This is a continuation of the extract of the talk I gave at the University of Geneva in Nov. 2011 on “European Identities.” This part deals with the failure to create an identity at a European level:
Let me turn to nation building at the EU level. When we pass from the level of these individual European states to the question of European identity as such, what is it and what kind of deficit do we have? Everybody who is going through this crisis of the Euro realises now in retrospect that there are many flaws in the Maastricht Treaty and in the whole process of creating Europe, such as the absence of a disciplining mechanism, the absence of exit mechanism out of the either Euro or European Union itself. A lot of this discussion is dominated by people in finance and by economists because that is the short-term problem that has faced us, a new recession and the collapse of the European banking systems as a result of Europe’s failure to address politically these kinds of problems.
I don’t want to minimize these problems at all, but in a sense, there is a deeper failure at the European level, a failure in European identity. That is to say, there was never a successful attempt to create a European sense of identity and a European sense of citizenship that would define the obligations, responsibilities, duties and rights that Europeans have to one another beyond simply the wording of the different treaties that were signed. The EU in many respects was created as a technocratic exercise done for purposes of economic efficiency. What we can see now is that economic and post-national values are not enough to get people to buy into this community. So wealthy Germans feel a sense of noblesse oblige towards poorer Germans; this social solidarity is the basis of the German welfare state. But they do not feel similar obligations towards the Greeks,whom they regard as being poor disciplined, very non-German in their general approach to fiscal matters.
So there is no solidarity in that broader European sense. I think for various reasons Europe is stumbling toward a short-term solution to this crisis. But I do not think that any form of deepening at this point is a viable project unless someone pays more attention to identity and is able to answer the question in a more substantive sense of what it means to be a European. Not just in a negative sense that we don’t want conflict and old nationalisms and war, but what it means in terms of positive values.
Now, let me just conclude by saying that these issues that I have discussed- immigration, national level identity and European level identity-in the next years are going to merge as really the same issue because these are the central issues of all the new populist parties that have arisen all over the continent of Europe. That is to say, opposition to immigration and Euro-scepticism. We have older parties like the Front National in France and the Vlaams Belang in Belgium. But in the last decade we have seen the emergence of new ones, the Party of Freedom in the Netherlands, Danish People’s Party, the Sweden Democrats, True Finn Party, the Swiss People’s Party (SVP) in here in Switzerland. Opposition to Europe and immigration has a common source amongst all these parties. It is basically a populist impulse. It is a feeling that the needs of ordinary citizens have been ignored by the elite with regards to both the deepening of the European Union and to immigration issues. In France, many people that voted for the Front National were extremely resentful of the fact that, for example, living in Marseille, there is a lot of crime and the state was not willing to deal with that problem because the crime was associated with Muslim gangs. You can replicate the story in many European settings. The mainstream parties were too politically correct to recognize that these were issues that bothered ordinary people and as a result, these populist parties had to take matters into their own hands and organize.
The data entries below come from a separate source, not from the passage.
(** A fixed reply of one piece. *)
Definition reply (w : W) (k : K) (text : list Z) (r : Z) : option (W * K * Outcome) :=
  let '(k, _) := sink_push k text in
  let '(k, _) := sink_done k r in
  Some (w, k, outcome_code r).
Definition stream_with (fuel : nat) (env : W -> W) (base app : list Entry) (line : list Z) (origin : Origin) (w : W) (k : K)
    : option (W * K * Outcome) :=
  if MAX_LINE <? zlen line then reply w k (lit "line too long") R_BAD_ARG
  else if MAX_TOKENS <? zlen (split_whitespace line) then reply w k (lit "too many arguments") R_BAD_ARG
  else
    let toks := tokenize line in
    match resolve base toks app with
    | RCmd cmd arg_start =>
        if console_only cmd && bool_decide (origin = Remote) then reply w k DENIED_MSG R_DENIED
        else stream_loop fuel (cmd_run cmd origin (drop (Z.to_nat arg_start) toks)) env w k 0
    | _ => reply w k (lit "no such command") R_NOT_FOUND
    end.
End Engine.
Arguments Handler : clear implicits.
Arguments Command : clear implicits.
Arguments Entry : clear implicits.

(** ** The console sink *)

(** [sent]: the frames handed to the console queue so far. *)
Record ConsoleSink := { cs_cmd_id : Z; cs_chunk : Z; cs_sent : list ShellResponse }.
(** Largest character boundary at or below [max]. *)
Definition clip_idx (s : list Z) (max : Z) : Z := down_to_boundary (length s) s 0 (Z.min (zlen s) max).
Definition clip_str (s : list Z) (n : Z) : list Z := slice s 0 (clip_idx s n).
Definition shell_response_frame (cmd_id result chunk : Z) (last : bool) (text : list Z) : ShellResponse :=
  {| resp_cmd_id := cmd_id; resp_result := result; resp_chunk := chunk; resp_last := last;
     resp_text := to_string (clip_str text SHELL_CHUNK) |}.
(** [while !rest.is_empty()]: every turn takes at least one byte. *)
Fixpoint console_push_loop (fuel : nat) (k : ConsoleSink) (rest : list Z) : ConsoleSink :=
  match fuel with
  | O => k
  | S fuel =>
      if bool_decide (rest = []) then k
      else
        let n := down_to_boundary (length rest) rest 0 (Z.min (zlen rest) SHELL_CHUNK) in
        let head := slice rest 0 n in
        let tail := slice rest n (zlen rest - n) in
        console_push_loop fuel
          {| cs_cmd_id := cs_cmd_id k; cs_chunk := wrap16 (cs_chunk k + 1);
             cs_sent := cs_sent k ++ [shell_response_frame (cs_cmd_id k) R_OK (cs_chunk k) false head] |} tail
  end.
#[export] Instance console_sink : ShellSink ConsoleSink := {
  sink_push k text := (console_push_loop (length text) k text, true);
  sink_done k result :=
    ({| cs_cmd_id := cs_cmd_id k; cs_chunk := cs_chunk k;
        cs_sent := cs_sent k ++ [shell_response_frame (cs_cmd_id k) result (cs_chunk k) true []] |}, true);
}.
And to be quite honest, the whole European project has been an elite-driven affair. We know that on several occasions when the issue of agreeing to a treaty was put up for popular referendum and when the people gave the wrong answer, the elite would say the people were wrong about that, they are going to have to vote again. So, I think that in a sense the rise of populism reflects in a certain way the deepening of democracy in Europe: the public is not going to be lead along by their elites like they were in the first decades after the Second World War. But it means that there are tremendous dangers for European democracy that lie ahead in the immediate future. I think we all recognize in the European Union that an important process either deepens it or it begins to split apart. The current middle ground is not one that is sustainable.
I will just leave you with the following the following fact. The deepening project, that is to say to moving from monetary to fiscal union, may make sense in terms of economics, but it is going to have a tremendous number of political costs that need to be taken into account. There is absolutely no grassroots support in Europe for this deepening project; this is again going to be an elite-driven affair are undertaken for largely technical economic reasons. It is actually something that is already stimulating the renationalization of Europe. Already, people have said fiscal union is in fact the Germanization of Europe. And it also forces conditions that amount to the suspension of democracy in Europe, now you have technocrats running the governments of Italy and Greece that were not elected in normal fashion by their constituents. The reason why they are there is because of the conditions set not by the Italian and Greek public but set by other parts of Europe. This kind of deepening both on the part by Northern and Southern countries is going to lead to doubts about political accountability in both of the halves. All of this is being undertaken against the background of a prolonged and deepening economic crisis. In many respects this identity problem is one that we all need to think about very deeply; it is one that will come back, I guarantee you, in our politics in the near future.